A direita também encalha


A viagem para a direita não tem sido um alegre passeio, nem a recuperação capitalista uma espécie de blitzkrieg. A cada passo, por mais derrubante ou menos audacioso, tem vindo sempre a encontrar, ao correr destes mais de vinte longos anos, um campo de escolhos e barreiras, onde a política de direita tropeça e, por vezes, encalha. Barreiras erguidas pelos trabalhadores e pelos homens e mulheres de esquerda, à custa de muitos sacrifícios. Se tal não fosse, há muito que a direita poderia vangloriar-se de ter recuperado para os antigos donos e para novos patrões o essencial do que haviam perdido no 25 de Abril - o poder do dinheiro sobre a política, a liberdade e a vida dos cidadãos.
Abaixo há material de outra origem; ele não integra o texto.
(* ===== verification/RelaySpec.v ===== *)
(** * What a pass with an untrusted relay can do

    The server is any implementation of [Backend]: nothing is assumed of its replies.
    A pass moves the vault's files along [vault_grows]: logs only ever get longer, the
    own logs keep their content, stored blobs stay, and so do the files at the top of
    the vault. *)
From S2P Require Import Prelude RustStr Vfs Roster Wire Logs Keychain Blob Trust Store StoreRoster StoreSync.
From S2P Require Import StoreKeys Checkpoint Paths Snapshots Relay.

(** ** The relation *)
Definition log_dirs : list rstring := [str "ops"; str "roster"; str "keylog"].
Lemma assets_not_log : str "assets" ∉ log_dirs.
Proof. decide_true. Qed.
Definition in_vault (r : path) (d n : rstring) : path := r ++ [d; n].
(** The files at the top of a vault that a pass may write. *)
Definition local_files : list rstring := [str "peers.json"; str "peers.json.tmp"; str "poisoned.jsonl"].
Definition protected (r q : path) : Prop :=
  (∃ d n, q = in_vault r d n ∧ (d ∈ log_dirs ∨ d = str "assets" ∧ is_valid_hash n = true)) ∨
  ∃ n, q = r ++ [n] ∧ n ∉ local_files.

Section relation.
Context (r : path) (me : u64).
Implicit Types m : gmap path bytes.

Record vault_grows m m' : Prop := {
  vg_logs d n : d ∈ log_dirs → default [] (m !! in_vault r d n) `prefix_of` default [] (m' !! in_vault r d n);
  vg_own : m' !! ops_file r me = m !! ops_file r me;
  vg_own_roster : m' !! roster_file r me = m !! roster_file r me;
  vg_blobs h b : is_valid_hash h = true → m !! in_vault r (str "assets") h = Some b →
                 m' !! in_vault r (str "assets") h = Some b;
  vg_top n : n ∉ local_files → m' !! (r ++ [n]) = m !! (r ++ [n]);
}.
#[global] Instance vault_grows_preorder : PreOrder vault_grows.
Proof.
  split; [by split|]. intros m1 m2 m3 [L12 O12 R12 B12 T12] [L23 O23 R23 B23 T23]. split.
  - intros d n Hd. etrans; [by apply L12|by apply L23].
  - congruence.
  - congruence.
  - eauto.
  - intros n Hn. rewrite T23 by done. by apply T12.
Qed.

Lemma in_vault_inj d n d' n' : in_vault r d n = in_vault r d' n' → d = d' ∧ n = n'.
Proof. intros E. apply (inj (app r)) in E. by injection E. Qed.
Lemma ops_file_in a : ∃ n, ops_file r a = in_vault r (str "ops") n.
Proof. unfold ops_file, OpLog_new, log_path, ops_dir, in_vault. simpl. eexists. by rewrite <-(assoc_L (++)). Qed.
Lemma roster_file_in a : ∃ n, roster_file r a = in_vault r (str "roster") n.
Proof. unfold roster_file, RosterLog_new, log_path, roster_dir, in_vault. simpl. eexists. by rewrite <-(assoc_L (++)). Qed.
Lemma key_file_in a : ∃ n, kl_path (KeyLog_new (keylog_dir r) a) = in_vault r (str "keylog") n.
Proof. unfold KeyLog_new, log_path, keylog_dir, in_vault. simpl. eexists. by rewrite <-(assoc_L (++)). Qed.

(** A change of one file that is not protected. *)
Lemma grows_alter q m m' : ¬ protected r q → (∀ x, x ≠ q → m' !! x = m !! x) → vault_grows m m'.
Proof.
  intros Hq Ho.
  assert (∀ d n, d ∈ log_dirs ∨ d = str "assets" ∧ is_valid_hash n = true →
            m' !! in_vault r d n = m !! in_vault r d n) as Hp.
  { intros d n Hd. apply Ho. intros <-. apply Hq. left. by exists d, n. }
  split.
  - intros d n Hd. by rewrite Hp by auto.
  - destruct (ops_file_in me) as [n ->]. apply Hp. left. decide_true.
  - destruct (roster_file_in me) as [n ->]. apply Hp. left. decide_true.
  - intros h b Hh Hb. rewrite Hp by auto. done.
  - intros n Hn. apply Ho. intros <-. apply Hq. right. by exists n.
Qed.
(** A log of another device, or a key log, that is extended. *)
Lemma grows_log d n x m :
  d ∈ log_dirs → in_vault r d n ≠ ops_file r me → in_vault r d n ≠ roster_file r me →
  default [] (m !! in_vault r d n) `prefix_of` x → vault_grows m (<[in_vault r d n := x]> m).
Proof.
  intros Hd Ho Hr Hx. split.
  - intros d' n' Hd'. rewrite lookup_insert. case_decide as E; [|done]. by rewrite <-E.
  - by rewrite lookup_insert_ne.
  - by rewrite lookup_insert_ne.
  - intros h b Hh Hb. rewrite lookup_insert_ne; [done|]. intros [-> ->]%in_vault_inj. by apply assets_not_log.
  - intros n' _. rewrite lookup_insert_ne; [done|]. intros E. apply (inj (app r)) in E. discriminate E.
Qed.
End relation.

(** ** Computations that only move along it *)
Section moves.
Context {Fs : Type} `{VaultFsLaws Fs}.
Context (r : path) (R : relation (gmap path bytes)) `{!PreOrder R}.
Hypothesis Hpaths : ∀ q, r `prefix_of` q → fs_path q.

(** Changing only the file [q] is a step of [R]. *)
Definition free (q : path) : Prop := ∀ m m' : gmap path bytes, (∀ x, x ≠ q → m' !! x = m !! x) → R m m'.

Definition moves {E A} (m : SM Fs E A) : Prop := ∀ f, fs_inv f → fs_inv (m f).2 ∧ R (files f) (files (m f).2).

Lemma moves_ret {E A} (a : A) : moves (mret a : SM Fs E A).
Proof. intros f Hf. by split. Qed.
Lemma moves_fail {E A} (e : E) : moves (sm_fail e : SM Fs E A).
Proof. intros f Hf. by split. Qed.
Lemma moves_lift {E A} (x : result E A) : moves (sm_lift x).
Proof. intros f Hf. by split. Qed.
Lemma moves_get {E} : moves (sm_get : SM Fs E Fs).
Proof. intros f Hf. by split. Qed.
Lemma moves_bind {E A B} (m : SM Fs E A) (k : A → SM Fs E B) : moves m → (∀ a, moves (k a)) → moves (m ≫= k).
Proof.
  intros Hm Hk f Hf. destruct (Hm f Hf) as [Hi Hr]. unfold mbind, SM_bind. destruct (m f) as [[a|e] f1]; [|done].
  destruct (Hk a f1 Hi) as [Hi2 Hr2]. split; [done|]. by etrans.
Qed.
Lemma moves_io {A} (m : SM Fs io_error A) : moves m → moves (io m).
Proof. intros Hm f Hf. unfold io, sm_map_err. simpl. by apply Hm. Qed.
Esta viagem difícil - uma viva luta de classes que se vem travando entre os recuperadores de privilégios e os defensores dos direitos, entre a direita e a esquerda, entre os capitalistas e os trabalhadores - está, infelizmente, a ser concluída nesta fase. A direita vem ganhando. Sem razão que lhe assista, apoiada na mentira e na força, em amizades espúrias e alianças vis. No vasto campo de batalha, ficaram pelo caminho empresas destruídas, terra abandonada, centenas de milhares de desempregados, jovens sem futuro à vista, direitos estropiados. Mais razões para que, à esquerda, se levantem mais numerosas e fortes barricadas. E se ergam bandeiras - não de sonho utópico, como aquelas que costumam atribuir-nos, mas de projecto consistente e transformador.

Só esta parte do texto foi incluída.